Para além do produto, Marília reitera que esse papel da educação se estende a todo o ecossistema, o que é mais um desafio das femtechs nesse mercado, mas que se coloca como um ponto necessário até mesmo para escalar o negócio.

“A consumidora obviamente é a ponta final, mas para escalarmos como queremos, vamos precisar passar por vários espaços. Enxergamos um papel importante de nos sentarmos com especialistas de saúde, como nutricionistas, por exemplo, e colocarmos em pauta de que seria importante inserir no diálogo com a paciente como ela está em relação à saúde íntima. Por exemplo, será que essa paciente que está passando na nutricionista tem alguma questão com candidíase, que tem relação com a alimentação? A saúde íntima é muito ampla, então para nós a educação é essencial. Parece trivial, mas é um desafio gigantesco”, complementa Marília.

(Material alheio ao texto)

(* ===== verification/Sets.v ===== *)
(** * Sets: [BTreeSet<String>] as sorted lists

    Membership, sortedness and canonicity of the sets of Prelude.v, and what
    their sizes say of the lists they come from. *)

From Stdlib Require Import Ascii String ZArith Lia Sorting.Sorted.
From S2P Require Import Prelude.

Lemma ascii_compare_lt_trans a b c :
  Ascii.compare a b = Lt -> Ascii.compare b c = Lt -> Ascii.compare a c = Lt.
Proof. unfold Ascii.compare. rewrite !N.compare_lt_iff. lia. Qed.

Lemma ascii_compare_refl a : Ascii.compare a a = Eq.
Proof. apply N.compare_refl. Qed.
Lemma str_compare_refl x : String.compare x x = Eq.
Proof. induction x as [|a x IH]; simpl; [done|]. by rewrite ascii_compare_refl. Qed.

#[export] Instance str_lt_trans : Transitive str_lt.
Proof.
  unfold str_lt. intros x. induction x as [|a x IH]; intros [|b y] [|c z]; simpl; try done.
  destruct (Ascii.compare a b) eqn:Hab; destruct (Ascii.compare b c) eqn:Hbc; try done.
  - apply Ascii.compare_eq_iff in Hab as ->, Hbc as ->. intros Hxy Hyz.
    rewrite ascii_compare_refl. by eapply IH.
  - apply Ascii.compare_eq_iff in Hab as ->. by rewrite Hbc.
  - apply Ascii.compare_eq_iff in Hbc as ->. by rewrite Hab.
  - by rewrite (ascii_compare_lt_trans a b c).
Qed.

Lemma str_lt_irrefl x : ~ str_lt x x.
Proof.
  unfold str_lt. by rewrite str_compare_refl.
Qed.

Lemma str_compare_gt x y : String.compare x y = Gt -> str_lt y x.
Proof. unfold str_lt. intros H. by rewrite String.compare_antisym, H. Qed.

(** ** Membership *)

Lemma elem_of_bset_insert x y l : y ∈ bset_insert x l <-> y = x \/ y ∈ l.
Proof.
  induction l as [|z l IH]; simpl; [set_solver|].
  destruct (String.compare x z) eqn:Hc; [apply String.compare_eq_iff in Hc as ->| |]; set_solver.
Qed.

Lemma elem_of_bset_extend s l y : y ∈ bset_extend s l <-> y ∈ s \/ y ∈ l.
Proof.
  unfold bset_extend. revert s. induction l as [|x l IH]; intros s; simpl; [set_solver|].
  rewrite IH, elem_of_bset_insert. set_solver.
Qed.

Lemma elem_of_bset_of_list l y : y ∈ bset_of_list l <-> y ∈ l.
Proof. change (bset_of_list l) with (bset_extend [] l). rewrite elem_of_bset_extend. set_solver. Qed.

Lemma bset_contains_true s x : bset_contains s x = true <-> x ∈ s.
Proof.
  unfold bset_contains. rewrite existsb_exists. setoid_rewrite bool_decide_eq_true.
  setoid_rewrite <- list_elem_of_In. naive_solver.
Qed.

Lemma bset_subset_true s t : bset_subset s t = true <-> s ⊆ t.
Proof.
  unfold bset_subset. rewrite forallb_forall. setoid_rewrite bset_contains_true.
  setoid_rewrite <- list_elem_of_In. done.
Qed.

(** ** Sortedness *)

Definition bset_sorted (l : list string) : Prop := StronglySorted str_lt l.

Lemma bset_insert_sorted x l : bset_sorted l -> bset_sorted (bset_insert x l).
Proof.
  induction 1 as [|y l Hs IH Hy]; simpl; [by repeat constructor|].
  destruct (String.compare x y) eqn:Hc.
  - by constructor.
  - constructor; [by constructor|]. constructor; [done|].
    eapply List.Forall_impl; [|exact Hy]. intros z Hz. by trans y.
  - constructor; [done|]. apply Forall_forall. intros z Hz%list_elem_of_In%elem_of_bset_insert.
    destruct Hz as [->|Hz]; [by apply str_compare_gt|]. rewrite Forall_forall in Hy. by apply Hy, list_elem_of_In.
Qed.

Lemma bset_of_list_sorted l : bset_sorted (bset_of_list l).
Proof.
  unfold bset_of_list. generalize (SSorted_nil str_lt). generalize (@nil string).
  induction l as [|x l IH]; intros s Hs; simpl; [done|]. apply IH. by apply bset_insert_sorted.
Qed.

Lemma bset_sorted_nodup l : bset_sorted l -> NoDup l.
Proof.
  induction 1 as [|x l Hs IH Hx]; constructor; [|done].
  intros Hin. rewrite Forall_forall in Hx. by apply (str_lt_irrefl x), Hx, list_elem_of_In.
Qed.

(** A sorted list is determined by its elements. *)
Lemma bset_sorted_ext l l' : bset_sorted l -> bset_sorted l' -> (forall x, x ∈ l <-> x ∈ l') -> l = l'.
Proof.
  intros Hl. revert l'. induction Hl as [|x l Hs IH Hx]; intros [|y l'] Hl' Hin.
  - done.
  - specialize (Hin y). set_solver.
  - specialize (Hin x). set_solver.
  - inversion_clear Hl' as [|? ? Hs' Hy]. rewrite Forall_forall in Hx, Hy.
    assert (x = y) as ->.
    { destruct (proj1 (elem_of_cons l' x y) (proj1 (Hin x) ltac:(set_solver))) as [|Hxl]; [done|].
      destruct (proj1 (elem_of_cons l y x) (proj2 (Hin y) ltac:(set_solver))) as [|Hyl]; [done|].
      exfalso. apply (str_lt_irrefl x). trans y; [by apply Hx, list_elem_of_In|by apply Hy, list_elem_of_In]. }
    f_equal. apply IH; [done|]. intros z. specialize (Hin z). rewrite !elem_of_cons in Hin.
    split; intros Hz.
    + destruct (proj1 Hin (or_intror Hz)) as [->|]; [|done]. exfalso. by apply (str_lt_irrefl y), Hx, list_elem_of_In.
    + destruct (proj2 Hin (or_intror Hz)) as [->|]; [|done]. exfalso. by apply (str_lt_irrefl y), Hy, list_elem_of_In.
Qed.

Lemma bset_of_list_ext l l' : (forall x, x ∈ l <-> x ∈ l') -> bset_of_list l = bset_of_list l'.
Proof.
  intros H. apply bset_sorted_ext; [apply bset_of_list_sorted..|].
  intros x. by rewrite !elem_of_bset_of_list.
Qed.

(** ** Sizes *)

Lemma bset_of_list_length_le l : (length (bset_of_list l) <= length l)%nat.
Proof.
  apply NoDup_incl_length; [by apply NoDup_ListNoDup, bset_sorted_nodup, bset_of_list_sorted|].
  intros x Hx. apply list_elem_of_In, elem_of_bset_of_list. by apply list_elem_of_In.
Qed.

(** The set of a list is as long as the list exactly when nothing repeats. *)
Lemma bset_of_list_length l : length (bset_of_list l) = length l <-> NoDup l.
Proof.
  split.
  - intros Hl. apply NoDup_ListNoDup.
    eapply (NoDup_incl_NoDup (l := bset_of_list l)); [by apply NoDup_ListNoDup, bset_sorted_nodup, bset_of_list_sorted|lia|].
    intros x Hx. apply list_elem_of_In, elem_of_bset_of_list. by apply list_elem_of_In.
  - intros Hn. apply Nat.le_antisymm; [apply bset_of_list_length_le|].
    apply NoDup_incl_length; [by apply NoDup_ListNoDup|].
    intros x Hx. apply list_elem_of_In, elem_of_bset_of_list. by apply list_elem_of_In.
Qed.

A especificidade do mercado brasileiro

Outro ponto destacado pelas empreendedoras a respeito do mercado de saúde sexual no Brasil é que ele tem suas especificidades, as quais não podem ser ignoradas pelas femtechs. Marília aponta algumas referências no mercado internacional, desde marcas menores como a Kindra, de produtos para menopausa, até outras maiores como a Queen V, de higiene e bem-estar vaginal. No entanto, ela destaca que elas usufruem muito dos dados existentes das próprias mulheres brasileiras pela especificidade do Brasil.

“É claro que essa prática de mercado de olhar para fora, trazer um modelo e adaptar para cá é um caminho. Mas existem diferentes ‘recortes Brasil’ para tudo, desde questões culturais que perpassam esses produtos até a questão do preço. Nos Estados Unidos, por exemplo, a cultura em relação à sexualidade é outra. Então é claro que olhamos para os modelos de fora, mas bebemos muito dessa fonte Brasil para avaliarmos os próximos passos em relação aos produtos e o que faz sentido com a nossa realidade”, conclui Marina.